4am thoughts stored in iphone notes;
half of this i wrote from your bed, while you faced the wall, sleeping soundly next to me. unaware of the fact that i was wide awake, passing the time, filling the notes in my phone with words i couldn’t say, waiting for your snores to turn into morning stretches, stars to turn into sun.
time is a funny concept. the way it passes slowly, but all at once. the cliche “it seem like only yesterday” phrase that has us constantly reliving the days that have come and gone, wondering how things could be so different when you didn’t even see them changing.
but time is a funny concept. it can bring you full circle, right back to the last place you’d ever thought you’d be. right back to that familiar bed, and that familiar body. and right then, it feels like nothing’s different.
but time is a funny concept. because you’re thinking that his hands feel exactly the same as they felt all those years ago. and you’re thinking that you fit together exactly the same as you did all those years ago. and you’re thinking he laughs exactly the same as he laughed all those years ago. but he and you, you are not exactly the same as you were all those years ago.
and so time is a funny concept. i was in love all those years ago. but my heart was also shattered all those years ago.
it was shattered by a boy struggling to figure it all out. an impossibly tall boy, with dark hair, and football dreams, and a huge heart to boot.
and i had been in love before. the immediate kind, the childish kind. the kind where you say the words before you’re even sure if you mean them. but this wasn’t like that.
we were friends first. the way it should always be.
and then my heart broke, the way they always do.
and you’ve got a permanent rift. the pain has dulled over time, and mostly you forget it’s there. but i don’t think a heartbreak like that ever truly goes away. years from now you may still feel a whisper of pain echoing from that crack in your heart you thought had long since healed.
and seven years post-heartbreak, you find yourself wondering: “what if nothing changed?”…
i constantly wondered why he never let me all the way in. and maybe it’s my own fault. time and time again i answer his calls. return his texts. i come back fully aware of how he operates and i tell myself, “this time, i have no expectations.” and yet, somehow, i catch myself wondering: what if this time is different? what if this time he doesn’t run? what if this time he’s realized it’s been seven years, and here i am. what if this time he’s figured it out?
what if…those words could break a heart all on their own.

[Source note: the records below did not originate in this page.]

(** * Mixtape auth-service: the HTTP handlers of [api/api.go]

    A shallow embedding of the six handlers registered by [RegisterRoutes]
    ([signup], [signin], [logout], [verify], [sendReset], [resetPassword])
    and of the part of their environment that they observe: the [users]
    table behind the package-level handle [DB], the wall clock, bcrypt, the
    random-token and uuid generators, the claims signer [setClaims] and the
    mail gateway [SendEmail].

    The handlers are written in a small state monad with early exit, so
    that each definition can be read side by side with the Go function of
    the same name.  Every call that leaves the handler is recorded, in
    order, together with what it returned. *)

From Stdlib Require Import ZArith List String Ascii Bool Lia DecimalString.
Import ListNotations.
Local Open Scope string_scope.
Local Open Scope Z_scope.

Set Implicit Arguments.

(** ** Go values used by the handlers *)

(** [error]: [None] is Go's [nil], [Some m] an error whose [Error()] is [m]. *)
Definition error := option string.

Definition is_nil (err : error) : bool :=
  match err with None => true | Some _ => false end.

(** [time.Time] and [time.Duration] are counted in nanoseconds. *)
Definition Time := Z.
Definition Duration := Z.
Definition Second : Duration := 1000000000.
Definition Add (t : Time) (d : Duration) : Time := t + d.
Definition Unix (t : Time) : Z := t / Second.

Definition StatusOK : Z := 200.
Definition StatusCreated : Z := 201.
Definition StatusBadRequest : Z := 400.
Definition StatusNotFound : Z := 404.
Definition StatusNotAcceptable : Z := 406.
Definition StatusConflict : Z := 409.
Definition StatusInternalServerError : Z := 500.

Definition verifyTokenSize : Z := 6.
Definition resetTokenSize : Z := 6.

(** The request body type; the handlers read its three fields. *)
Record Credentials := mkCredentials {
  Username : string;
  Email : string;
  Password : string
}.

(** [AuthClaims]: a [UserID] next to the embedded [jwt.StandardClaims], of
    which the handlers fill four fields. *)
Record AuthClaims := mkAuthClaims {
  UserID : string;
  Subject : string;
  ExpiresAt : Z;
  Issuer : string;
  IssuedAt : Z
}.

(** [http.Cookie]; an unset [Path] is the empty string. *)
Record Cookie := mkCookie {
  Name : string;
  Value : string;
  Expires : Time;
  Path : string
}.

(** A request as the handlers see it: the method, the parsed query string
    ([url.Values]) and the JSON body, [None] when it does not decode. *)
Record Request := mkRequest {
  Method : string;
  Query : list (string * list string);
  Body : option Credentials
}.

(** [r.URL.Query()[key]] with Go's comma-ok. *)
Fixpoint Values_index (q : list (string * list string)) (key : string)
  : option (list string) :=
  match q with
  | [] => None
  | (k, vs) :: q' => if (k =? key)%string then Some vs else Values_index q' key
  end.

(** [r.URL.Query().Get(key)]: the first value, or the empty string. *)
Definition Values_Get (q : list (string * list string)) (key : string) : string :=
  match Values_index q key with
  | Some (v :: _) => v
  | _ => ""
  end.

(** ** The users table *)

(** One row.  [resetToken] and [password] are only ever written by UPDATE
    statements, so a row can hold SQL NULL there ([None]). *)
Record User := mkUser {
  username : string;
  email : string;
  hashedPassword : string;
  verified : bool;
  resetToken : option string;
  verifiedToken : string;
  userId : string;
  password : option string
}.

(** The eight statement texts that occur in [api.go]. *)
Inductive Sql :=
| SelectExistsByUsername
| SelectExistsByEmail
| InsertUser
| SelectHashedPasswordUserId
| UpdateVerified
| UpdateResetToken
| SelectExistsByUsernameResetToken
| UpdateResetTokenPassword.

(** A Go value passed for a [?] placeholder. *)
Inductive SqlArg :=
| ArgInt (z : Z)
| ArgString (s : string)
| ArgBytes (b : string)
| ArgStrings (l : list string).

(** What [database/sql] hands to the driver after converting an argument. *)
Inductive DriverValue :=
| VInt (z : Z)
| VText (s : string).

Inductive DbReply :=
| DbErr (msg : string)
| DbNoRows
| DbBool (b : bool)
| DbRow (c1 c2 : string)
| DbDone (affected : nat).

Definition decimal (n : nat) : string :=
  NilEmpty.string_of_uint (Nat.to_uint n).

(** [driver.DefaultParameterConverter.ConvertValue]: integers, strings and
    byte slices pass; any other slice is refused. *)
Definition ConvertValue (a : SqlArg) : string + DriverValue :=
  match a with
  | ArgInt z => inr (VInt z)
  | ArgString s => inr (VText s)
  | ArgBytes b => inr (VText b)
  | ArgStrings _ => inl "unsupported type []string, a slice of string"
  end.

Fixpoint driverArgs (pos : nat) (args : list SqlArg) : string + list DriverValue :=
  match args with
  | [] => inr []
  | a :: rest =>
      match ConvertValue a with
      | inl e => inl ("sql: converting argument $" ++ decimal pos ++ " type: " ++ e)
      | inr v =>
          match driverArgs (S pos) rest with
          | inl e => inl e
          | inr vs => inr (v :: vs)
          end
      end
  end.

Definition text (v : DriverValue) : string :=
  match v with
  | VText s => s
  | VInt z => NilEmpty.string_of_int (Z.to_int z)
  end.

Definition truthy (v : DriverValue) : bool :=
  match v with
  | VInt z => negb (z =? 0)
  | VText s => negb ((s =? "") || (s =? "0"))%string
  end.

Definition opt_eqb (o : option string) (s : string) : bool :=
  match o with
  | Some t => (t =? s)%string
  | None => false
  end.

Definition set_verified (b : bool) (u : User) : User :=
  mkUser (username u) (email u) (hashedPassword u) b (resetToken u)
         (verifiedToken u) (userId u) (password u).

Definition set_resetToken (t : string) (u : User) : User :=
  mkUser (username u) (email u) (hashedPassword u) (verified u) (Some t)
         (verifiedToken u) (userId u) (password u).

Definition set_resetToken_password (t p : string) (u : User) : User :=
  mkUser (username u) (email u) (hashedPassword u) (verified u) (Some t)
         (verifiedToken u) (userId u) (Some p).

(** [UPDATE users SET ... WHERE cond]: every row satisfying [cond] is
    rewritten, the others are kept, the order of rows is kept. *)
Definition update_where (cond : User -> bool) (f : User -> User)
  (rows : list User) : list User :=
  map (fun u => if cond u then f u else u) rows.

Definition count_where (cond : User -> bool) (rows : list User) : nat :=
  List.length (filter cond rows).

there have been others. but clearly i’m a masochist because, like i said: it’s. been. seven. years. and here i am. and i know that each time has an expiration date. experience has taught me to expect it. and each time the countdown begins with the inevitable question lingering: how long can we last this time?
but there are some things time can’t change. time can’t change the fact that you still feel you could be perfect together because maybe the timing was just bad before. that’s a thing, right? bad timing?
and time can’t erase that january night you drove over, parked your car on the street, crept through his yard, and snuck through the the basement door, while his family was asleep upstairs. and time can’t change the fact that when you accidentally run a red light, you’re reminded of the one he accidentally ran, with you in the passenger seat, both of you laughing the whole time. and suddenly you find yourself laughing alone. laughing so hard you’re crying – crying over that stupid little traffic light. and time can’t change the fact that no matter how bad you hurt, you still feel safe sleeping next to him. and time can’t change the fact that you can never quite shake the feeling that he might’ve been it. and you can’t help but think it was all bad timing.
because that’s a thing, right? bad timing?
but seven years post-heartbreak, you find yourself wondering: “maybe it will forever be bad timing. and maybe it’s time something changed…”
and you find yourself letting go. little bit, by little bit. it’s been seven years. seven years of him never fully being mine. because bonnie raitt was right, “i can’t make you love me if you don’t.”
and so, it’s been seven years of him running and me not being able to run quick enough to catch up.
but now, the chase is ending, i need to catch my breath. and i think it’s finally time to walk.